The NZ RLIC contends that if the Auckland Conservancy is confident that the site selected for
a marine reserve meets the pre-conditions of the 1971 Act then the Conservancy should be confident in the outcome of the public consultation process.


The DOC proposal to sequester more than 50,000 hectares of what is currently, and has been
for many, many years, an important recreational amenity and sustainable economic generator is just outrageous. The notion that it is "in the wider public interest" to dispossess a generally responsible and environmentally aware fishing community of their historical fishing grounds is unacceptable to the NZ rock lobster industry and should also be unacceptable to the wider community.


The exaggerated claims made by DOC as to the potential benefits that will be derived from the
declaration of such an extensive no-take zone are unsupported by any factual analysis. Both the Minister and his Department have consistently recycled misinformation and selective results of research projects in other countries to illustrate and support their individual and corporate ambitions.


The Great Barrier marine reserve debate is not just about 50,000 hectares, nor about poor
public consultation and notice. It is about inconsistencies in policy and principle, misrepresentation, selective reporting, exclusion from proper process, blind adherence to protectionist ideology, and institutional contempt for legitimate alternative interests.
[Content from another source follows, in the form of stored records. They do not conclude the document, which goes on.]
(** * Hobbs browser agent: a shallow embedding and its verified properties

    The development follows the JavaScript sources of the extension:
    - [Agent]        : [background/aiAgent.js], the THINK / ACT / OBSERVE
                       loop;
    - [Transport]    : [background/background.js], [sendMessageToTab] and
                       its retries;
    - [BrowserTools] : [content/browserTools.js], [extractText];
    - [Storage]      : [utils/storage.js], the bounded persisted lists.

    Conventions.  In the agent, the transport and the storage a
    JavaScript string is a [string]: a sequence of code units, restricted
    to those below 256 (message literals holding emoji are kept as their
    UTF-8 bytes; no statement depends on their length).  In the page
    tools, whose strings come from the page, a string is a [Text]: a list
    of UTF-16 code units, none left out.  A property that may be absent
    ([undefined]) is an [option].  Reads of the clock ([Date.now()]) only
    feed [timestamp] fields, which are left out of the records. *)

From stdpp Require Import base strings list gmap pretty.
From Stdlib Require Import ZArith Lia.

Open Scope string_scope.
Open Scope list_scope.

(** ** JavaScript string and truthiness helpers *)

Module JS.

(** The double-quote character, for template literals that embed one. *)
Definition dq : string := String (Ascii.ascii_of_nat 34) EmptyString.

(** [String.prototype.includes]: [sub] occurs somewhere in [s]. *)
Fixpoint includes (s sub : string) : bool :=
  String.prefix sub s ||
  match s with
  | EmptyString => false
  | String _ rest => includes rest sub
  end.

(** Interpolation [`${v}`] of a possibly missing string. *)
Definition show (v : option string) : string :=
  match v with
  | Some s => s
  | None => "undefined"
  end.

(** Truthiness of a possibly missing string: [undefined] and the empty
    string are falsy. *)
Definition truthy (v : option string) : bool :=
  match v with
  | Some s => negb (String.eqb s "")
  | None => false
  end.

(** [a || b] on possibly missing strings. *)
Definition or_else (a b : option string) : option string :=
  if truthy a then a else b.

(** [a === b] on possibly missing strings. *)
Definition strict_eq (a b : option string) : bool :=
  match a, b with
  | Some x, Some y => String.eqb x y
  | None, None => true
  | _, _ => false
  end.

(** [l.slice(-n)]: the last [n] elements of [l] (all of it when shorter). *)
Definition slice_last {A : Type} (n : nat) (l : list A) : list A :=
  drop (length l - n) l.

(** The message of the [TypeError] raised by reading property [p] of
    [undefined]. *)
Definition type_error (p : string) : string :=
  "Cannot read properties of undefined (reading '" +:+ p +:+ "')".

End JS.

(** ** The agent ([background/aiAgent.js]) *)

Module Agent.
Import JS.

(** *** Data *)

(** The arguments of one [browser_action] tool call: the planner's
    decision.  The tool schema requires [action] and [reasoning]. *)
Record FunctionCall := mkCall {
  action : string;
  target : option string;
  text : option string;
  reasoning : option string;
  summary : option string
}.

(** What [openai.chat] resolves to. *)
Record ToolCall := mkToolCall {
  name : string;
  arguments : FunctionCall
}.

Record ChatResponse := mkChatResponse {
  chat_success : bool;
  chat_error : option string;
  tool_call : option ToolCall
}.

(** The result of executing one action. *)
Record ActionResult := mkResult {
  success : bool;
  message : option string;
  error : option string;
  data : option string;
  url : option string
}.

(** An entry of [actionHistory], built by [recordAction]. *)
Record ActionRecord := mkRecord {
  rec_action : string;
  rec_target : option string;
  rec_text : option string;
  rec_step : nat
}.

(** A message of the conversation sent to the planner. *)
Record ChatMessage := mkMessage {
  role : string;
  content : string
}.

(** A progress event handed to [sendUpdate]. *)
Record Update := mkUpdate {
  u_type : string;
  u_message : string
}.

(** The mutable fields of an [AIAgent] instance. *)
Record AIAgent := mkAgent {
  isRunning : bool;
  currentTask : option string;
  stepCount : nat;
  maxSteps : nat;
  conversationHistory : list ChatMessage;
  tabId : option nat;
  lastAction : option ActionRecord;
  actionHistory : list ActionRecord;
  consecutiveFailures : Z
}.

(** [constructor]: a fresh agent. *)
Definition new : AIAgent :=
  {| isRunning := false; currentTask := None; stepCount := 0;
     maxSteps := 10; conversationHistory := []; tabId := None;
     lastAction := None; actionHistory := []; consecutiveFailures := 0 |}.

(** Field assignments. *)
Definition set_isRunning (v : bool) (a : AIAgent) : AIAgent :=
  mkAgent v (currentTask a) (stepCount a) (maxSteps a)
    (conversationHistory a) (tabId a) (lastAction a) (actionHistory a)
    (consecutiveFailures a).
The DOC information sheet announcing the Great Barrier marine reserve proposal, the
supporting speeches and media statements by the Minister Chris Carter and the Auckland Conservator Mr. McCallum, and the selective media reporting of the marine reserve proposal and process to date by vested interests deliver all the rhetoric but none of the answers to the issues that have been raised by those who oppose loss of fishing opportunity in the absence of any credible threat or risk that might justify the declaration of a no-take marine reserve.


The NZ Rock Lobster Industry Council does not support the proposal for a marine reserve on
the north eastern coast of Great Barrier Island and will lodge a formal objection to any application made for one that is not consistent with the principles and purposes of the Marine Reserves Act 1971.


NZ Rock Lobster Industry Council
Daryl Sykes
Executive Officer
Research Programme Manager


1.CRA – Fisheries Act acronym for NZ rock lobster.
2. ACE – annual catch entitlement owned by commercial fishermen.
3.Question: “Are there any particular areas on the north-east coast and offshore waters that you think should not be protected as a marine reserve?….
4. Question: “Do you support the principle of a marine reserve somewhere on the north-east coast of Great Barrier Island?”
“CRA 2 – the model results suggest that the current stock abundance is higher than in the 1979-88
reference period, with exploitation rates of 20-25% in each season under current catch levels. Model results seem robust to the range of assumptions examined in the sensitivity trials. In particular, the effect of assuming a higher non-commercial catch history in the model resulted in similar current and projected stock status.” – Rock Lobster Fishery Assessment Working Group Report – 2002 Plenary Report (MFish)
MaxLS is one of the many input controls used in the Western Australia rock lobster fishery.